En ce qui concerne plus spécifiquement le quartier Alhambra, les quelques mesures déjà prises par le Collège, suite aux nombreuses plaintes répétées des habitants, n’ont jusqu’à présent pas portées leurs effets ; si bien que malgré les quelques blocs de béton placés çà et là pour décourager le carrousel des voitures, celles-ci circulent un peu plus lentement ou en empruntant des sens interdits.
Témoignage : « Un très grand nombre d’automobilistes prennent le sens unique à contre-sens pour aller du Quai au Foin vers le Quai aux Pierres de Taille, essentiellement en soirée… Les automobilistes en infraction font souvent des dérapages pour se dépêcher et il est déjà arrivé plusieurs fois qu’une voiture finisse contre un lampadaire ou un potelet qui borde les trottoirs : un jour ce sera contre un piéton ou un cycliste.
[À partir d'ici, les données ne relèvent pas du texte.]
(** [cursor] is the process-wide [static CURSOR] of [next_shard]. *)
Definition sh_eviction_candidate {V} (now : Instant) (cursor : Z) (self : ShardedTierStub V) :
    option KeyAddress * Z * ShardedTierStub V :=
  let n := length (sh_shards self) in
  if n =? 0 then (None, cursor, self)
  else
    let start := Z.to_nat (cursor mod Z.of_nat n)%Z in
    let '(c, self') := candidate_scan now self start n 0 in
    (c, add64 cursor 1, self').

(** The loop over the shards of [remove_if_address], from shard [idx] on. *)
Fixpoint reclaim_scan {V} (address : KeyAddress) (shards : list (Mutex (FixedTierStub V))) :
    res bool * list (Mutex (FixedTierStub V)) :=
  match shards with
  | [] => (Ok false, [])
  | m :: rest =>
      match lock m with
      | Some t =>
          let '(r, t') := ft_remove_if_address address t in
          match r with
          | Ok true => (Ok true, store m t' :: rest)
          | Ok false =>
              let '(r', rest') := reclaim_scan address rest in (r', store m t' :: rest')
          | Err e => (Err e, store m t' :: rest)
          end
      | None => let '(r', rest') := reclaim_scan address rest in (r', m :: rest')
      end
  end.

Definition sh_remove_if_address {V} (address : KeyAddress) (self : ShardedTierStub V) :
    res bool * ShardedTierStub V :=
  let '(r, shards) := reclaim_scan address (sh_shards self) in
  (r, mkSharded shards (sh_mask self)).

(** ** The invariant *)

Record sharded_wf {V} (t : ShardedTierStub V) : Prop := {
  swf_mask : exists k, (0 <= k < 64)%Z /\ sh_mask t = (2 ^ k - 1)%Z /\
    Z.of_nat (length (sh_shards t)) = (2 ^ k)%Z;
  swf_tables : Forall (fun m => ft_wf (mx_data m)) (sh_shards t)
}.

(** No thread panicked under a shard lock. *)
Definition sharded_unpoisoned {V} (t : ShardedTierStub V) : Prop :=
  Forall (fun m => mx_poisoned m = false) (sh_shards t).

Section lemmas.
Context {V : Type} `{IntegrityCheck V} `{DefaultHasher}.
Implicit Types (t : ShardedTierStub V).

Lemma build_shards_spec n cap (l : list (Mutex (FixedTierStub V))) :
  build_shards n cap = Ok l ->
  length l = n /\
  Forall (fun m => mx_poisoned m = false /\ ft_with_capacity cap = Ok (mx_data m)) l.
Proof.
  revert l. induction n as [|n IH]; intros l; cbn; [intros [= <-]; by split|].
  destruct (ft_with_capacity cap) as [t|] eqn:Ht; [|done].
  destruct (build_shards n cap) as [l'|]; [|done]. intros [= <-].
  destruct (IH l' eq_refl) as [Hlen Hall]. split; [cbn; by rewrite Hlen|by constructor].
Qed.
Dans cette situation, la non-loi devient la règle : plus personne ne respecte le code de la route sur ce tronçon.
La police a procédé à des interpellations à 2 reprises au courant de ces derniers mois sur ce tronçon. Ce n’est pas suffisant car il y a toujours autant de contrevenants. Il faudrait des contrôles plus fréquents, surtout en soirée et une adaptation de l’infrastructure routière à cet endroit.
Un autre témoignage : « la nuit, le quartier est encore plus inhospitalier, empli de souteneurs et de prostituées, dealers de drogues, soulards qui crient sur tout ce qui bouge et abordent chaque femme qui passe dans leur champ de vision… »
Il semble aussi, Monsieur le Bourgmestre, que le placement des caméras n’ai pas eu plus d’effets puisque, tout au plus, elles ne servent qu’à verbaliser le non- respect des panneaux de circulation locale- tout en sachant que se rendre dans l’un des hôtels de passes du quartier ou y avoir un rendez-vous peut être considérés comme de la circulation locale ! En fait, pour que les images des prostitués et des proxénètes puissent être utilisées et instruire des dossiers judiciaires, elles devraient être visionnées et traitées par un commissaire assermenté ; Pourriez-vous nous expliquer Monsieur le Bourgmestre, ce qui est fait des images filmées qui, actuellement, ne semblent gêner aucun fauteur de troubles.
Enfin, troisième mesure prise par le Collège, la taxe importante perçue depuis trois ans sur les hôtels de passes. Si celle-ci a déjà considérablement rempli les caisses de la Ville, elle n’a, en tous les cas, pas réussi à fermer un seul hôtel de passe de ce quartier… c’est dire l’importance du profit fait dans ces hôtels et l’ensemble des trafics illégaux qui s’y déroulent. Si le Collège ne veille pas à la finalité de cette taxe- à savoir la fermeture de ces hôtels vivant de la prostitution de rues mais qu’au contraire, avec un manque évident de volonté politique, il continue à percevoir son bénéfice en fermant les yeux sur ce qui s’y passe, il prend le risque de se faire qualifier aussi de proxénète !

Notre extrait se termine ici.